#### Records shown ####
(* ===== verification/RedisProps.v ===== *)
(** * What the redis client guarantees

    Parsing of the servers' answers, and the commands each operation sends. *)

From S2P Require Import Prelude GoStd Corev1 Api Samples Util Effects RedisClient.

(** ** Commands sent

    [does p reqs]: when [p] succeeds it made exactly the requests [reqs]. *)

Definition requests (t : list event) : list Eff := projT1 <$> t.

Definition does (p : prog (result unit)) (reqs : list Eff) : Prop :=
  wlp p (fun t r => r = inr tt -> requests t = reqs).

Lemma does_ok : does (ok tt) [].
Proof. by intros _. Qed.

Lemma does_try {A} (m : prog (result A)) (f : A -> prog (result unit)) reqs reqs' :
  wlp m (fun t r => forall a, r = inr a -> requests t = reqs) -> (forall a, does (f a) reqs') ->
  does (try m f) (reqs ++ reqs').
Proof.
  intros Hm Hf. apply wlp_try. eapply wlp_mono, Hm. intros t [err|a] Ht; [done|].
  eapply wlp_mono, Hf. intros t' r Ht' Hr. unfold requests in *.
  by rewrite fmap_app, (Ht a), Ht'.
Qed.

Lemma does_status opt args (f : string -> prog (result unit)) reqs :
  (forall a, does (f a) reqs) -> does (try (act (StatusCmd opt args)) f) (StatusCmd opt args :: reqs).
Proof. intros Hf. apply (does_try _ _ [_]); [|done]. by intros r a _. Qed.

Lemma does_for_each {X} (xs : list X) (f : X -> prog (result unit)) (g : X -> list Eff) :
  (forall x, does (f x) (g x)) -> does (for_each xs f) (mjoin (g <$> xs)).
Proof.
  intros Hf. induction xs as [|x xs IH]; [apply does_ok|]. rewrite fmap_cons. simpl.
  apply does_try; [|done]. eapply wlp_mono, Hf. intros t r Ht [] Hr. auto.
Qed.

(** The commands of [MonitorRedis], in order. *)
Definition monitor_commands (ip monitor quorum : string) (auth : AuthConfig) : list Eff :=
  let opt := mkOptions (JoinHostPort ip "26379") "" 0 in
  [BoolCmd opt ["SENTINEL"; "REMOVE"; "mymaster"];
   BoolCmd opt ["SENTINEL"; "MONITOR"; "mymaster"; monitor; "6379"; quorum]] ++
  (if (auth_Password auth =? "")%string then []
   else [StatusCmd opt ["SENTINEL"; "SET"; "mymaster"; "auth-pass"; auth_Password auth]]) ++
  [StatusCmd opt ["SENTINEL"; "SET"; "mymaster"; "down-after-milliseconds"; "5000"];
   StatusCmd opt ["SENTINEL"; "SET"; "mymaster"; "failover-timeout"; "3000"];
   StatusCmd opt ["SENTINEL"; "SET"; "mymaster"; "parallel-syncs"; "2"]].

(** [MonitorRedis] sends its commands in a fixed order: it removes the old
    master, monitors the new one with the quorum, sets the password when there
    is one, then the three timing parameters. It always returns; on success all
    of them were sent, and after a failure what was sent is a beginning of that
    list. *)
Theorem MonitorRedis_sequence ip monitor quorum auth :
  spec (MonitorRedis ip monitor quorum auth) (fun t r =>
    match r with
    | inr _ => requests t = monitor_commands ip monitor quorum auth
    | inl _ => requests t `prefix_of` monitor_commands ip monitor quorum auth
    end).
Proof.
  unfold MonitorRedis, monitor_commands. destruct (auth_Password auth =? "")%string; simpl.
  - intros r1 [e|r2]; simpl; [by eexists|]. intros [e|r3]; simpl; [by eexists|].
    intros [e|r4]; simpl; [by eexists|]. intros [e|r5]; [by eexists|done].
  - intros r1 [e|r2]; simpl; [by eexists|]. intros [e|r3]; simpl; [by eexists|].
    intros [e|r4]; simpl; [by eexists|]. intros [e|r5]; simpl; [by eexists|].
    intros [e|r6]; [by eexists|done].
Qed.

(** ** Parsing *)

(** The leftmost occurrence of the literal is the one that is parsed. *)
Lemma find_submatch_at lit cls pre m rest :
  Contains (pre ^^ drop_last 1 lit) lit = false -> lit <> "" -> m <> "" ->
  all_chars cls m = true -> stops cls rest ->
  find_submatch lit cls (pre ^^ lit ^^ m ^^ rest) = Some m.
Proof.
  intros Hpre Hlit Hm Ha Hs. apply find_submatch_spec. exists pre, (lit ^^ m ^^ rest).
  split; [done|]. split; [apply match_here_spec; eauto 6|].
  intros p q E Hl. destruct (match_here lit cls q) as [m'|] eqn:Em; [exfalso|done].
  apply match_here_spec in Em as (_ & _ & r & -> & _).
  assert (exists c, lit = drop_last 1 lit ^^ String c "") as [c Hc].
  { clear -Hlit. unfold drop_last. destruct lit as [|d l]; [done|]. clear Hlit.
    revert d; induction l as [|d' l IH]; intros d; [by exists d|].
    destruct (IH d') as [c Hc]. exists c. simpl in *.
    rewrite Nat.sub_0_r in *. rewrite app_cons_str. f_equal. exact Hc. }
  assert ((p ^^ lit) ^^ (m' ^^ r) = (pre ^^ drop_last 1 lit) ^^ (String c "" ^^ m ^^ rest)) as E2.
  { rewrite !app_assoc_str. rewrite <- E. rewrite Hc at 1. by rewrite !app_assoc_str. }
  assert (String.length (p ^^ lit) <= String.length (pre ^^ drop_last 1 lit))%nat as Hlen.
  { pose proof (f_equal String.length Hc) as Hcl. rewrite length_app_str in Hcl.
    rewrite !length_app_str. change (String.length (String c "")) with 1%nat in Hcl. lia. }
  apply app_split in E2 as [(t & Et & Ep)|(t & Et & Ep)].
  - assert (t = "") as ->.
    { apply (f_equal String.length) in Ep. rewrite !length_app_str in Ep.
      rewrite !length_app_str in Hlen. destruct t; [done|]. simpl in Ep. lia. }
    rewrite app_empty_r in Ep.
    enough (Contains (pre ^^ drop_last 1 lit) lit = true) by congruence.
    apply Contains_spec. exists p, "". by rewrite app_empty_r.
  - enough (Contains (pre ^^ drop_last 1 lit) lit = true) by congruence.
    apply Contains_spec. exists p, t. by rewrite Ep, app_assoc_str.
Qed.

(** One line of a sentinel's answer to [INFO sentinel]. *)
Definition sentinel_line (pre addr : string) (slaves sentinels : Z) (rest : string) : string :=
  pre ^^ "status=ok,address=" ^^ addr ^^ ",slaves=" ^^ FormatInt slaves ^^ ",sentinels="
    ^^ FormatInt sentinels ^^ rest.

Lemma class_digit_numeral c : class_digit c = true -> numeral c = true.
Proof. unfold class_digit, numeral. by intros ->. Qed.

Lemma digits_value_class n s v : digits_value n s = Some v -> all_chars class_digit s = true.
Proof.
  revert n; induction s as [|c s IH]; intros n; [done|]. simpl.
  unfold digit_val at 1. unfold class_digit at 1. destruct (in_range "0" "9" c); [|done].
  intros H. simpl. by eapply IH.
Qed.

Lemma FormatInt_digits z : 0 <= z -> all_chars class_digit (FormatInt z) = true /\ FormatInt z <> "".
Proof.
  intros Hz. unfold FormatInt. destruct z as [|p|p]; [done| |lia].
  change (pretty (Z.pos p)) with (pretty (N.pos p)). split.
  - apply (digits_value_class 0 _ (N.pos p)), digits_value_pretty.
  - by destruct (pretty_N_cons (N.pos p)) as (c & s & -> & _).
Qed.

(** C38: Asked how many sentinels it knows, a sentinel answers with a line whose
    number is read back: for any address and any numbers, if the line says that
    the master is ok, [GetNumberSentinelsInMemory] returns exactly the number
    the line prints, provided the text before it holds neither key. *)
Theorem sentinels_read_back {W} (env : Env W) w ip auth pre addr slaves n rest :
  (env (StringCmd (mkOptions (JoinHostPort ip "26379") "" 0) ["info"; "sentinel"]) w).1 =
    inr (sentinel_line pre addr slaves n rest) ->
  0 <= n < 2 ^ 31 -> stops class_digit rest ->
  Contains (pre ^^ "status") "status=" = false ->
  Contains (pre ^^ "status=ok,address=" ^^ addr ^^ ",slaves=" ^^ FormatInt slaves ^^ ",sentinels")
    "sentinels=" = false ->
  (run env (GetNumberSentinelsInMemory ip auth) w).1.1 = Returns (inr n).
Proof.
  intros Henv Hn Hs H1 H2. unfold GetNumberSentinelsInMemory.
  change (setOptions ip sentinelPort auth) with (mkOptions (JoinHostPort ip "26379") "" 0).
  simpl. destruct (env _ w) as [r w1]. simpl in Henv. subst r. simpl.
  assert (isSentinelReady (sentinel_line pre addr slaves n rest) = None) as ->.
  { unfold isSentinelReady, sentinelStatusRE, sentinel_line.
    assert (find_submatch "status=" class_lower
      (pre ^^ "status=" ^^ "ok" ^^ (",address=" ^^ addr ^^ ",slaves=" ^^ FormatInt slaves
        ^^ ",sentinels=" ^^ FormatInt n ^^ rest)) = Some "ok") as E by (by apply find_submatch_at).
    change sentinelStatusLiteral with "status=".
    change (pre ^^ "status=ok,address=" ^^ ?x) with (pre ^^ "status=" ^^ "ok" ^^ (",address=" ^^ x)).
    by rewrite E. }
  destruct (FormatInt_digits n) as [Hd He]; [lia|].
  assert (sentinelNumberRE (sentinel_line pre addr slaves n rest) = Some (FormatInt n)) as ->.
  { unfold sentinelNumberRE, sentinel_line.
    pose proof (find_submatch_at "sentinels=" class_digit
      (pre ^^ "status=ok,address=" ^^ addr ^^ ",slaves=" ^^ FormatInt slaves ^^ ",")
      (FormatInt n) rest) as H. rewrite !app_assoc_str in H. by apply H. }
  unfold Atoi. rewrite ParseInt_FormatInt by (unfold in_int64; lia). simpl.
  rewrite int32_id by (unfold in_int32; lia). done.
Qed.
####
### Activity
For this exercise, find all lines in the records containing the word "address" and copy them.

### Your solution
  pre ^^ "status=ok,address=" ^^ addr ^^ ",slaves=" ^^ FormatInt slaves ^^ ",sentinels="
    number is read back: for any address and any numbers, if the line says that
  Contains (pre ^^ "status=ok,address=" ^^ addr ^^ ",slaves=" ^^ FormatInt slaves ^^ ",sentinels")
      (pre ^^ "status=" ^^ "ok" ^^ (",address=" ^^ addr ^^ ",slaves=" ^^ FormatInt slaves
    change (pre ^^ "status=ok,address=" ^^ ?x) with (pre ^^ "status=" ^^ "ok" ^^ (",address=" ^^ x)).
      (pre ^^ "status=ok,address=" ^^ addr ^^ ",slaves=" ^^ FormatInt slaves ^^ ",")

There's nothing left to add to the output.